Two men are set to go on trial in Scotland for allegedly plotting to steal around $23 million (about £17 million) in a series of cryptocurrency heists.
Robert Barr and Barry Latham, who appeared at the High Court in Glasgow this week, are accused of conspiring with unidentified associates between March and June 2024, with part of the plot allegedly carried out while at least one of them was in prison in Edinburgh.
Prosecutors allege the pair and their associates intended to visit multiple addresses in Scotland and England, where residents were known to hold “significant amounts of cryptocurrency assets.”

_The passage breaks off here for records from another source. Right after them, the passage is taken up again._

(** A reconcile with the sample parser, on a database that answers every
    lookup, the clock reading [7] at the INSERT of row 1. *)
Definition ingest (commit_error : option string)
    : hourly -> float -> float -> db_state
      -> db_state * outcome (list WeatherData) :=
  WeatherService.process_and_store_weather_data
    IsoFormat.fromisoformat IsoFormat.error_text no_error commit_error
    (clock_from 6).

(** The store after [two_hours] was ingested. *)
Definition first_ingest : db_state * outcome (list WeatherData) :=
  ingest None two_hours lat47 lon8 empty_db.

Definition db_after : db_state := fst first_ingest.

Definition recs_after : list WeatherData :=
  match snd first_ingest with
  | Return recs => recs
  | Raise _ => []
  end.

(** Then [warmer], an hour of clock later. *)
Definition second_ingest : db_state * outcome (list WeatherData) :=
  WeatherService.process_and_store_weather_data
    IsoFormat.fromisoformat IsoFormat.error_text no_error None
    (clock_from 3600000006) warmer lat47 lon8 db_after.

Definition db_second : db_state := fst second_ingest.

Definition recs_second : list WeatherData :=
  match snd second_ingest with
  | Return recs => recs
  | Raise _ => []
  end.

Definition midnight : datetime := 1704067200000000.

Definition row_midnight : WeatherData :=
  {| id := 1; timestamp := midnight;
     latitude := lat47; longitude := lon8;
     temperature_2m := float_of_Z 1;
     relative_humidity_2m := float_of_Z 50;
     created_at := 7 |}.

(** A response that has the three fields, of lengths 1, 0 and 0. *)
Definition unaligned_body : json :=
  JObject [("hourly",
            JObject [("time", JArray [JString "2024-01-01T00:00"]);
                     ("temperature_2m", JArray []);
                     ("relative_humidity_2m", JArray [])])]%string.

(** A response whose [hourly] member is a list of the field names. *)
Definition names_only_body : json :=
  JObject [("hourly",
            JArray [JString "time"; JString "temperature_2m";
                    JString "relative_humidity_2m"])]%string.

Definition archive_answers (data : json) : archive_params -> http_reply :=
  fun _ => Body data.

(** Requests. *)
Definition only_lat_91 : Routes.query_args :=
  {| Routes.arg_lat := Some (float_of_Z 91);
     Routes.arg_lon := None;
     Routes.arg_hours := None |}.

Definition at_zurich (hours : option Z) : Routes.query_args :=
  {| Routes.arg_lat := Some lat47;
     Routes.arg_lon := Some lon8;
     Routes.arg_hours := hours |}.

Definition at_coordinates (lat lon : Z) : Routes.query_args :=
  {| Routes.arg_lat := Some (float_of_Z lat);
     Routes.arg_lon := Some (float_of_Z lon);
     Routes.arg_hours := None |}.

(** A clock reading one day after [midnight]. *)
Definition next_day : datetime := midnight + timedelta_hours 24.

(** Every step works but the chart. *)
Definition chart_breaks : Routes.pdf_steps :=
  {| Routes.weasyprint_imported := true;
     Routes.chart_error := Some "savefig failed"%string;
     Routes.tempfile_error := None;
     Routes.write_pdf_error := None;
     Routes.reportlab_error := None;
     Routes.send_file_error := None |}.

(** The HTML renderer is missing, the fallback works. *)
Definition no_weasyprint : Routes.pdf_steps :=
  {| Routes.weasyprint_imported := false;
     Routes.chart_error := None;
     Routes.tempfile_error := None;
     Routes.write_pdf_error := None;
     Routes.reportlab_error := None;
     Routes.send_file_error := None |}.

End Examples.

(* ================================================================= *)
(** ** Vocabulary of the properties *)

(** Two floats are equal as column values when they are the same value or
    are both zeros. *)
Definition same_value (x y : float) : Prop :=
  match x, y with
  | S754_zero _, S754_zero _ => True
  | _, _ => x = y
  end.

(** At most one row per [(timestamp, latitude, longitude)] triple. *)
Fixpoint unique_triples (rows : list WeatherData) : bool :=
  match rows with
  | [] => true
  | r :: rest => negb (existsb (same_triple r) rest) && unique_triples rest
  end.

(** The invariant of the store, on the committed rows and on the rows of
    the open transaction. *)
Definition db_invariant (db : db_state) : Prop :=
  unique_triples (table db) = true /\ unique_triples (session db) = true.

Definition by_timestamp (r1 r2 : WeatherData) : Prop :=
  timestamp r1 <= timestamp r2.

(** Primary keys are unique. *)
Definition unique_ids (rows : list WeatherData) : Prop :=
  NoDup (map id rows).

(** The hours of a series that reach the store: parsed timestamp,
    temperature and humidity of every index that is not skipped, in input
    order; or the exception that stops the walk. *)
Definition entry : Type := datetime * float * float.

Definition entry_ts (e : entry) : datetime := fst (fst e).

Section Entries.

Variable fromisoformat : string -> option datetime.
Variable isoformat_error : string -> string.
Variable lookup_error : nat -> bool.
Variables temps hums : list (option float).

Fixpoint entries (i : nat) (tss : list string) : outcome (list entry) :=
  match tss with
  | [] => Return []
  | timestamp_str :: rest =>
      match fromisoformat (replace "T" " " timestamp_str) with
      | None =>
          Raise (ValueError (isoformat_error (replace "T" " " timestamp_str)))
      | Some ts =>
          match nth_error temps i with
          | None => Raise IndexError
          | Some None => entries (S i) rest
          | Some (Some t) =>
              match nth_error hums i with
              | None => Raise IndexError
              | Some None => entries (S i) rest
              | Some (Some h) =>
                  if lookup_error i then Raise SQLAlchemyError
                  else
                  match entries (S i) rest with
                  | Return es => Return ((ts, t, h) :: es)
                  | Raise e => Raise e
                  end
              end
          end
      end
  end.

(** The entries that the walk has written when it stops, whether it
    reaches the end of the series or raises on the way. *)
Fixpoint processed (i : nat) (tss : list string) : list entry :=
  match tss with
  | [] => []
  | timestamp_str :: rest =>
      match fromisoformat (replace "T" " " timestamp_str) with
      | None => []
      | Some ts =>
          match nth_error temps i with
          | None => []
          | Some None => processed (S i) rest
          | Some (Some t) =>
              match nth_error hums i with
              | None => []
              | Some None => processed (S i) rest
              | Some (Some h) =>
                  if lookup_error i then []
                  else (ts, t, h) :: processed (S i) rest
              end
          end
      end
  end.

End Entries.

(** One upsert, the primary key it touches, and the keys touched by a run
    of upserts. *)
Definition upsert (lat lon : float) (utcnow : Z -> datetime)
    (rows : list WeatherData) (e : entry) : list WeatherData :=
  let '(ts, t, h) := e in
  match query_first ts lat lon rows with
  | Some existing_record => update_row (id existing_record) t h rows
  | None => add_row ts lat lon t h utcnow rows
  end.

Definition touched_id (lat lon : float) (rows : list WeatherData) (e : entry) : Z :=
  match query_first (entry_ts e) lat lon rows with
  | Some existing_record => id existing_record
  | None => next_id rows
  end.

Fixpoint touched_ids (lat lon : float) (utcnow : Z -> datetime) (es : list entry)
    (rows : list WeatherData) : list Z :=
  match es with
  | [] => []
  | e :: es' =>
      touched_id lat lon rows e :: touched_ids lat lon utcnow es' (upsert lat lon utcnow rows e)
  end.

(** The primary key of the first row with a given key. *)
Definition first_id (lat lon : float) (ts : datetime) (rows : list WeatherData)
    : option Z :=
  option_map id (query_first ts lat lon rows).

Barr and Latham are accused of discussing how to transfer virtual currency while also identifying targets.
The pair are also suspected in a separate robbery at a home in the Midlothian area of Scotland, where they and several other men allegedly stole cryptocurrency wallets, jewellery, electronics and keys.
Both Barr and Latham are also accused of planning further thefts at the same premises with the aim of stealing items of a “substantial value”. cryptocurrency.
The two have pleaded not guilty to the charges, and the trial is scheduled to begin in September 2026.
Cryptocurrency heists are on the rise
Their trial comes amid heightened awareness of the threat posed by crypto heists.
Barr and Latham are accused of plotting to steal cryptocurrencies from homes, but so-called “wrench attacks” in which crypto holders are physically threatened are on the rise. This year has seen a number of high-profile cases of this type of robbery, including the murder of a Chinese man in South Korea in February.
“The frequency of wrench attacks is increasing,” says Marilyn Ordekian, a lawyer and PhD candidate in the UCL Information Security Research Group. “Although it is less prevalent than other forms of cryptocurrency crime, the consequences are often more severe as it poses a direct threat to the physical safety of users.”
Ordekian, who co-authored a research paper on wrench attacks, said: decryption It is thought that the frequency of such attacks is increasing in parallel with the rise in social conditions. bitcoin price.
“For example, reported attacks were higher in late 2017 and 2021, respectively, when Bitcoin was at an all-time high,” she said.
The increased frequency is also evidenced by the TRM Institute, whose global head of policy and government, Ari Redboard, said: decryption Wrench attacks are said to be more common in areas with high rates of self-custody.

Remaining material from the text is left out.